Officials and residents heard an update this week on the effort to remove invasive species and restore Big Canyon Nature Park, the stretch of forest, bushes and trails off of Back Bay Drive (across from the gravel parking lot), to its more natural state.
The Parks, Beaches and Recreation Commission voted 6-0 Tuesday to recommend the project move forward to the City Council, that the Brazilian pepper trees be confirmed as a “problem” tree and be removed, that the Commission receive updates, and that an ad hoc committee is formed at the next meeting to include commissioners in the process. Commissioner Roy Englebrecht was absent.
Commissioner Diane Daruty expressed enthusiasm about the project, echoed by several other commissioners.
“I’m very excited about this project,” for environmental and safety reasons, she said. “I think it’s awesome.”
Newport Bay Conservancy former President Peter Bryant said he hopes the city and Conservancy continue to work together on the project.

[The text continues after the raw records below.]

Lemma str_occurs c n :
  (forall d, pretty_N_char d <> c) -> c <> "-"%char -> c <> "0"%char ->
  occurs c (Os.str n) = false.
Proof.
  intros Hc Hdash Hzero. unfold Os.str, pretty, pretty_Z.
  assert (forall p : positive, occurs c (pretty p) = false) as Hpos.
  { intros p. unfold pretty, pretty_positive, pretty, pretty_N.
    destruct (decide (N.pos p = 0%N)); [done|]. by apply pretty_N_go_occurs. }
  destruct n as [|p|p].
  - simpl. rewrite orb_false_r. apply bool_decide_eq_false. congruence.
  - apply Hpos.
  - rewrite occurs_app, Hpos, orb_false_r. simpl. rewrite orb_false_r.
    apply bool_decide_eq_false. congruence.
Qed.

Lemma no_digit_underscore d : pretty_N_char d <> "_"%char.
Proof. unfold pretty_N_char. by repeat case_match. Qed.

Lemma no_digit_dot d : pretty_N_char d <> "."%char.
Proof. unfold pretty_N_char. by repeat case_match. Qed.

Lemma no_digit_slash d : pretty_N_char d <> "/"%char.
Proof. unfold pretty_N_char. by repeat case_match. Qed.

(** A string is cut in one way only at the first occurrence of [c]. *)
Lemma cut_unique c a a' b b' :
  occurs c a = false -> occurs c a' = false ->
  a +:+ String c b = a' +:+ String c b' -> a = a' /\ b = b'.
Proof.
  revert a'. induction a as [|ch a IH]; intros [|ch' a'] Ha Ha' Heq; simpl in *.
  - by injection Heq as ->.
  - injection Heq as <- _. apply orb_false_iff in Ha' as [Hc _].
    by apply bool_decide_eq_false in Hc.
  - injection Heq as -> _. apply orb_false_iff in Ha as [Hc _].
    by apply bool_decide_eq_false in Hc.
  - injection Heq as -> Heq.
    apply orb_false_iff in Ha as [_ Ha]. apply orb_false_iff in Ha' as [_ Ha'].
    destruct (IH a' Ha Ha' Heq) as [-> ->]. done.
Qed.

Lemma tile_name_inj fmt x y x' y' :
  Os.str x +:+ "_" +:+ Os.str y +:+ "." +:+ fmt =
  Os.str x' +:+ "_" +:+ Os.str y' +:+ "." +:+ fmt ->
  x = x' /\ y = y'.
Proof.
  intros Heq.
  apply (cut_unique "_") in Heq as [Hx Heq];
    [|by apply str_occurs; [apply no_digit_underscore|..]..].
  apply (cut_unique ".") in Heq as [Hy _];
    [|by apply str_occurs; [apply no_digit_dot|..]..].
  split; by apply (inj pretty).
Qed.

Lemma tile_name_relative fmt x y :
  Os.starts_with_sep (Os.str x +:+ "_" +:+ Os.str y +:+ "." +:+ fmt) = false.
Proof.
  pose proof (str_occurs "/" x no_digit_slash ltac:(done) ltac:(done)) as Hx.
  destruct (Os.str x) as [|ch s]; simpl in *; [done|].
  by apply orb_false_iff in Hx as [-> _].
Qed.

Lemma tile_path_inj self folder x y x' y' :
  tile_path self folder x y = tile_path self folder x' y' -> x = x' /\ y = y'.
Proof.
  unfold tile_path, Os.path_join. rewrite !tile_name_relative.
  destruct (_ || _); intros Heq.
  - apply (inj (String.app folder)) in Heq. by apply tile_name_inj in Heq.
  - apply (inj (String.app folder)) in Heq. injection Heq as Heq.
    by apply tile_name_inj in Heq.
Qed.

(** X14: two tiles of a level never share a cache file or a url: the
    path and the url of a tile determine its column and row. *)
Theorem tile_names_distinct self i folder x y x' y' :
  (tile_path self folder x y = tile_path self folder x' y' -> x = x' /\ y = y') /\
  (tile_url self i x y = tile_url self i x' y' -> x = x' /\ y = y').
Proof.
  split; [apply tile_path_inj|].
  - unfold tile_url. intros Heq.
    apply (inj (String.app (path self))) in Heq. injection Heq as Heq.
    apply (inj (String.app (Os.str (i + 1)))) in Heq. injection Heq as Heq.
    by apply tile_name_inj in Heq.
Qed.

End Names.

(** ** A first download *)

Section ColdCache.

Import Folder.

Variable remote : list string -> string -> option Response.

Lemma for_each_app {A S} (l1 l2 : list A) (body : A -> S -> result S) s :
  for_each (l1 ++ l2) body s = for_each l1 body s ≫= for_each l2 body.
Proof.
  revert s. induction l1 as [|a l1 IH]; intros s; simpl; [done|].
  destruct (body a s); simpl; [apply IH|done..].
Qed.

Lemma for_each_row {S} (x : Z) (ly : list Z) (body : Z -> Z -> S -> result S) t :
  for_each (y ← ly; [(x, y)]) (fun a => body a.1 a.2) t =
  for_each ly (fun y => body x y) t.
Proof.
  revert t. induction ly as [|y ly IHy]; intros t; [done|].
  rewrite bind_cons. simpl. destruct (body x y t); simpl; [apply IHy|done..].
Qed.

Lemma for_each_flatten {S} (lx ly : list Z) (body : Z -> Z -> S -> result S) s :
  for_each lx (fun x => for_each ly (fun y => body x y)) s =
  for_each (x ← lx; y ← ly; [(x, y)]) (fun a => body a.1 a.2) s.
Proof.
  revert s. induction lx as [|x lx IH]; intros s; [done|].
  rewrite bind_cons, for_each_app, for_each_row. simpl.
  destruct (for_each ly _ s); simpl; [apply IH|done..].
Qed.

Lemma NoDup_addresses c r : NoDup (addresses c r).
Proof.
  assert (forall n, NoDup (range n)) as Hrange.
  { intros n. unfold range. apply NoDup_fmap_2; [apply Nat2Z.inj'|apply NoDup_seq]. }
  unfold addresses. apply NoDup_bind; [| |apply Hrange].
  - intros x1 x2 a _ _ H1 H2.
    apply list_elem_of_bind in H1 as (y1 & H1 & _).
    apply list_elem_of_bind in H2 as (y2 & H2 & _).
    apply list_elem_of_singleton in H1, H2. congruence.
  - intros x _. apply NoDup_bind; [| |apply Hrange].
    + intros y1 y2 a _ _ H1 H2.
      apply list_elem_of_singleton in H1, H2. congruence.
    + intros y _. apply NoDup_singleton.
Qed.

Lemma cold_run self i folder (l : list (Z * Z)) w w' :
  force_download self = false ->
  NoDup l ->
  (forall a, a ∈ l -> files w !! tile_path self folder a.1 a.2 = None) ->
  for_each l (fun a => download_tile remote self i folder a.1 a.2) w = Ok w' ->
  requests w' = requests w ++ ((fun a => tile_url self i a.1 a.2) <$> l).
Proof.
  intros Hf. revert w. induction l as [|a l IH]; intros w Hnd Hnone Hrun.
  - injection Hrun as <-. by rewrite app_nil_r.
  - simpl in Hrun.
    destruct (download_tile _ _ _ _ _ _ w) as [w1| |] eqn:E; simpl in Hrun; [|done..].
    apply NoDup_cons in Hnd as [Hnotin Hnd].
    apply download_tile_steps in E as [(_ & _ & Hsome)|(_ & rsp & ->)].
    { rewrite Hnone in Hsome by (by left). by destruct Hsome. }
    rewrite (IH _ Hnd) with (2 := Hrun).
    + simpl. by rewrite <- app_assoc.
    + intros b Hb. simpl. rewrite lookup_insert_ne; [apply Hnone; by right|].
      intros Heq. apply tile_path_inj in Heq as [H1 H2].
      destruct a, b. simpl in *. subst. done.
Qed.

(** X15: a [download] without [force_download] that finds none of the
    level's tiles in the cache directory requests every tile of the grid,
    once each, in the order of the loops. *)
Theorem first_download_fetches_all self i folder lvl c r w w' :
  force_download self = false ->
  index (levels self) i = Ok lvl ->
  grid self lvl = Ok (c, r) ->
  (forall x y, (x, y) ∈ addresses c r ->
     files w !! tile_path self folder x y = None) ->
  download remote self i folder w = Ok w' ->
  requests w' =
    requests w ++ ((fun a => tile_url self i a.1 a.2) <$> addresses c r).
Proof.
  intros Hf Hi Hg Hnone. unfold download. rewrite Hi. simpl.
  unfold grid in Hg.
  destruct (truediv (width lvl) _) as [fc| |]; simpl in *; [|done..].
  destruct (truediv (height lvl) _) as [fr| |]; simpl in *; [|done..].
  injection Hg as <- <-. rewrite for_each_flatten. intros Hrun.
  apply (cold_run self i folder _ w w' Hf (NoDup_addresses _ _)); [|done].
  intros [x y] Hin. by apply Hnone.
Qed.

End ColdCache.

(** ** The further properties at work on the small pyramid *)

Section MoreInstances.

Import Folder.

Abbreviation demo_item_folder :=
  (Script.do_item_folder Demo2.lower Demo2.json_dumps "/tmp" Demo.host
     Demo.decoder Demo2.encoder).

Lemma init_overflows_witness :
  __init__ "http://host/scene/page_files" (2 ^ 1024) 1 512 "jpg" false
    = Raised OverflowError.
Proof.
  apply (init_overflows "http://host/scene/page_files" (2 ^ 1024) 1 512 "jpg" false).
  left. lia.
Defined.

Lemma levels_count_witness :
  exists self,
    __init__ "http://host/scene/page_files" 1000 600 512 "jpg" false = Ok self /\
    Z.of_nat (length (levels self)) = Z.log2_up (Z.max 1000 600).
Proof.
  apply (levels_count "http://host/scene/page_files" 1000 600 512 "jpg" false); lia.
Defined.

Lemma levels_closed_form_witness :
  exists self,
    __init__ "http://host/scene/page_files" 1000 600 512 "jpg" false = Ok self /\
    forall (i : nat) a,
      levels self !! i = Some a ->
      a = Level (ceil_div 1000 (2 ^ (Z.of_nat (length (levels self)) - 1 - Z.of_nat i)))
                (ceil_div 600 (2 ^ (Z.of_nat (length (levels self)) - 1 - Z.of_nat i))).
Proof.
  apply (levels_closed_form "http://host/scene/page_files" 1000 600 512 "jpg" false);
    lia.
Defined.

“We’re very eager to see this canyon restored to a more natural state,” Bryant said. “We’re already seeing through phase one that it can be successful.”
The project includes water quality improvement measures, restoring natural plant life, and removing invasive trees, plants, and animals in the area, including the Brazilian pepper trees, South African clawed frog, and the polyphagous shothole borer beetle, all of which are both voracious and resilient, explained Assistant City Engineer Bob Stein.
Most of the discussion revolved around the invasive Brazilian pepper trees.
The pepper trees have choked out most other vegetation, there is no understory (the shrubs and plants under the canopy) and no animals in the small forest.
“It’s a very sterile environment,” Stein said.
The project will entail removing the Brazilian pepper trees, which will eliminate the heavy canopy currently there.
“For most of this area, that means clear-cutting,” Stein clarified.
Makana Nova, city associate planner, explained that the trees will be chipped up and either hauled off or used as a weed abatement.
“It sounds like maybe the pepper trees need to go back to Brazil,” joked Commission Chair Walt Howald.
On top of water quality challenges and invasive species, there has been increased nighttime activity in the park, he noted. People will hide out under the canopy of the pepper trees and build campfires and makeshift shelters, Stein said.
“This is not a typical park project,” Stein said. “There are so many other issues here.”
The proposed project will restore and improve nine acres in the center of the Big Canyon Nature Park, including: Creek improvements, replacement of invasive trees and vegetation with native trees and plants, measures to deal with a pervasive infestation of the Polyphagous shothole borer, and public access improvements and informational signage.
The project will remove 6.3 acres of invasive Brazilian pepper trees and replant with native trees and shrubs, including willows, sycamores and cottonwoods. Approximately 150 to 200 Brazilian pepper trees will be removed. It is specifically listed as a “problem tree” in City Council Policy G-1.
In these areas, invasive plants will be selectively removed and those areas revegetated with native coastal plants. The restored area will have one hundred percent coverage by native plants.
“We want a variety of habitat because that will give us a variety of animals that like those habitats,” Stein said. “But we’re also mindful that thousands and thousands of school kids come to Big Canyon in order to be educated about biology, ecology and watersheds… Unfortunately, the teachers only have these invasive materials to teach them.”
It’s not an example of a healthy watershed, he noted.
The proposed plan will conduct water quality improvements to mitigate the levels of selenium in the water, as well as adjust the flood plain.
The proposed revegetation plan will create a “mosaic of woody and herbaceous riparian vegetation along the creek corridor, alkaline wet and drought tolerant meadow communities adjacent to the riparian corridor, and coastal sage scrub transitional,” according to the staff report.
The plant palates for these habitats will be resilient to the high salinity soils that dominant the project area.
The first phase of the project was funded by Measure M and the city, Stein said. The design portion the second phase of the project will be funded through a $640,000 grant from the Ocean Protection Council to the Newport Bay Conservancy.
The grant funds also allow the Conservancy to perform a feasibility study for Phases 2B and 2C, that includes the selenium-impacted freshwater lake. The city subsequently issued a licensing agreement to the Conservancy to enter onto city property to perform studies required.
The Conservancy also applied for a construction funding grant with the California Department of Water Resources for $1.2 million. If the grant is approved, construction on the project is anticipated to start in fall 2019 and complete within six months.
Resident and a volunteer naturalist with the Conservancy, Dennis Baker, said this project has been a long time in the making, as early as 2001, he noted. Baker commended the staff for pursuing it over the years.
“I’m very pleased to see this project move into Phase two,” Baker said. “This has come a long way… This project is really starting to bloom.”